Input for this task below:

(** Table [permission_registry]; [permission_key] is unique. *)
Record registry_row := {
  pr_permission_id : Z;
  pr_permission_key : string
}.

(** Table [role_permissions_mapping]; [UNIQUE(role_id, permission_id)],
    [role_id] references [role_hierarchy]. *)
Record mapping_row := {
  rpm_role_id : Z;
  rpm_permission_id : Z;
  rpm_granted : bool;
  rpm_granted_by : option Z;
  rpm_expires_at : option Z
}.

(** The JSON payloads written to [role_audit_log]. *)
Inductive audit_value :=
| ParentRoleId (parent : option Z)        (* {'parent_role_id': ...} *)
| Permissions (keys : list string).       (* {'permissions': [...]} *)

(** Table [role_audit_log]. *)
Record role_audit_row := {
  al_action_type : string;
  al_role_id : option Z;
  al_changed_by : option Z;
  al_old_value : option audit_value;
  al_new_value : option audit_value;
  al_change_reason : option string
}.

End of Input for this task.

» **What is required**: Everything in the listing should be written out again exactly.

» **Solution to the problem**:
(** Table [permission_registry]; [permission_key] is unique. *)
Record registry_row := {
  pr_permission_id : Z;
  pr_permission_key : string
}.

(** Table [role_permissions_mapping]; [UNIQUE(role_id, permission_id)],
    [role_id] references [role_hierarchy]. *)
Record mapping_row := {
  rpm_role_id : Z;
  rpm_permission_id : Z;
  rpm_granted : bool;
  rpm_granted_by : option Z;
  rpm_expires_at : option Z
}.

(** The JSON payloads written to [role_audit_log]. *)
Inductive audit_value :=
| ParentRoleId (parent : option Z)        (* {'parent_role_id': ...} *)
| Permissions (keys : list string).       (* {'permissions': [...]} *)

(** Table [role_audit_log]. *)
Record role_audit_row := {
  al_action_type : string;
  al_role_id : option Z;
  al_changed_by : option Z;
  al_old_value : option audit_value;
  al_new_value : option audit_value;
  al_change_reason : option string
}.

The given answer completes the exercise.